To do - Report each line from the data below that holds the word "zeta".

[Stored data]
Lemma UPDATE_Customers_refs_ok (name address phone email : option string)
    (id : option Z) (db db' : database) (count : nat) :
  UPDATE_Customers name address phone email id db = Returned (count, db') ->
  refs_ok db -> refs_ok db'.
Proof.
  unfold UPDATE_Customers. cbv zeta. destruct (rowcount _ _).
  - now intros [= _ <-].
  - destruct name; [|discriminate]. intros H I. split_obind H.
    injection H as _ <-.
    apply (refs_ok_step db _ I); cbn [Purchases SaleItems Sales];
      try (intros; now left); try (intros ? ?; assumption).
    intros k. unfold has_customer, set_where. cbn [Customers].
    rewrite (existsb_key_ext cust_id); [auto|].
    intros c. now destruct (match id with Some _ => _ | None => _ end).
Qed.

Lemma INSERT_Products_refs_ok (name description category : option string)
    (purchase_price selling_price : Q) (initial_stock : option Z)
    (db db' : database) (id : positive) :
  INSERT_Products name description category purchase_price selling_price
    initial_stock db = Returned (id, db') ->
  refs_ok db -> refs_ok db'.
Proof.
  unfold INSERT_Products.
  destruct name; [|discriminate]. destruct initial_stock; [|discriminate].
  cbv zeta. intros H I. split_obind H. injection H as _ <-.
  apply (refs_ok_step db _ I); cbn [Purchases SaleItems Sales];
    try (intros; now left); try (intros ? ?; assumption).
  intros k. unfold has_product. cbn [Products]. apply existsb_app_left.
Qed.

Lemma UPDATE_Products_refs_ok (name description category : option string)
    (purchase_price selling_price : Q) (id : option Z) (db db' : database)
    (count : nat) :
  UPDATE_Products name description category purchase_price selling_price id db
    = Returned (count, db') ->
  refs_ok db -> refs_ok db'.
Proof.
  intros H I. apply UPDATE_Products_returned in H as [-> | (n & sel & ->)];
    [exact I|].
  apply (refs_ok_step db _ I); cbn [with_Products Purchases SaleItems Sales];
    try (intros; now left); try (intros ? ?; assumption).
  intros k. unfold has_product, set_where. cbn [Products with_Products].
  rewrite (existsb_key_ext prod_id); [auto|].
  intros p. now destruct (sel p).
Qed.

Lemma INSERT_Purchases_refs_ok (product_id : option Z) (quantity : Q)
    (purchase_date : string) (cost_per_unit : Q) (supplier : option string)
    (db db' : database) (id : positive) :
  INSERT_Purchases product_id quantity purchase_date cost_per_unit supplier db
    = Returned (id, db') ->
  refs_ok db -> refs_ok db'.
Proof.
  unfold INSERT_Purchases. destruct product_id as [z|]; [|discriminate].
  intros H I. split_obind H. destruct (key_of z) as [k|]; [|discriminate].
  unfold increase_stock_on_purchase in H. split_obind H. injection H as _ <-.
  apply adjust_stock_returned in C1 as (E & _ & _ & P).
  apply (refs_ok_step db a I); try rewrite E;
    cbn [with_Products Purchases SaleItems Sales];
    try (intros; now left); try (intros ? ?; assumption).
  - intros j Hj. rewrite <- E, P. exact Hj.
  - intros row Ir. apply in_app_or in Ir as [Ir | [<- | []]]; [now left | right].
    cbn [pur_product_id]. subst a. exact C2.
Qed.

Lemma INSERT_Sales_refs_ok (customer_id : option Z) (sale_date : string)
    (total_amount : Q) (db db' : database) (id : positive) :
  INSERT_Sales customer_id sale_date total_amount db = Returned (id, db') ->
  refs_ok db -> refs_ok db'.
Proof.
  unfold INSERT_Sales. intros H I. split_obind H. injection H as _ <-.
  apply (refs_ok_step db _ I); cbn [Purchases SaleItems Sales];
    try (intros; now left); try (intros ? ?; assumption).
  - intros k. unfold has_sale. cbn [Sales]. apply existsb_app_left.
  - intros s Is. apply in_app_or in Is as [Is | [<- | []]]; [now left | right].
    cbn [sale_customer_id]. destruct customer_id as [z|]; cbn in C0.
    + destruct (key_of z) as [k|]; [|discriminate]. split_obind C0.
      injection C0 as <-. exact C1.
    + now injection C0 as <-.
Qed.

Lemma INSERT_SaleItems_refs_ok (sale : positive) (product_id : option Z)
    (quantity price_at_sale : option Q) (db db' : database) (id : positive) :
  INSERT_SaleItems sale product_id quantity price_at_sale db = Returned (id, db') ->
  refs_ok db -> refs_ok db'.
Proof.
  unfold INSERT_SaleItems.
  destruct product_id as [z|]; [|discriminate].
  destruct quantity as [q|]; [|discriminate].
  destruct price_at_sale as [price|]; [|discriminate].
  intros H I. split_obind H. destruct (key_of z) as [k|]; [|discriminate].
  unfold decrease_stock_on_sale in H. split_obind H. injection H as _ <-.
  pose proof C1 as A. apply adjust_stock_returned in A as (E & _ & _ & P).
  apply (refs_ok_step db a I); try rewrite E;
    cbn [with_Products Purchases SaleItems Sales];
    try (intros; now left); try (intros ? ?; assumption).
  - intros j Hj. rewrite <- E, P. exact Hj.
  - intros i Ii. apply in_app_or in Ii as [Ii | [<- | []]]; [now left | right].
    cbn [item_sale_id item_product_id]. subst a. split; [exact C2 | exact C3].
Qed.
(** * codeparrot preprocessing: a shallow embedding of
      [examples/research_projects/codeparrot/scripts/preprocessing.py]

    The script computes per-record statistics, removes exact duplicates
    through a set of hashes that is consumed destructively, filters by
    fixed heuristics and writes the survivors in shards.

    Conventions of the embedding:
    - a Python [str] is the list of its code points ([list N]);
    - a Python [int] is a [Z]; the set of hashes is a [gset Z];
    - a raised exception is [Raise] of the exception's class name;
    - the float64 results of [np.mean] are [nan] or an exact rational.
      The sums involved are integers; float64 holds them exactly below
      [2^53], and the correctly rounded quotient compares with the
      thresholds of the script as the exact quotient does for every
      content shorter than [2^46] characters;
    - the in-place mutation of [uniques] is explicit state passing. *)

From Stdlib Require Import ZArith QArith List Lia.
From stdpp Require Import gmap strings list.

Exercise result -
  unfold UPDATE_Customers. cbv zeta. destruct (rowcount _ _).
  cbv zeta. intros H I. split_obind H. injection H as _ <-.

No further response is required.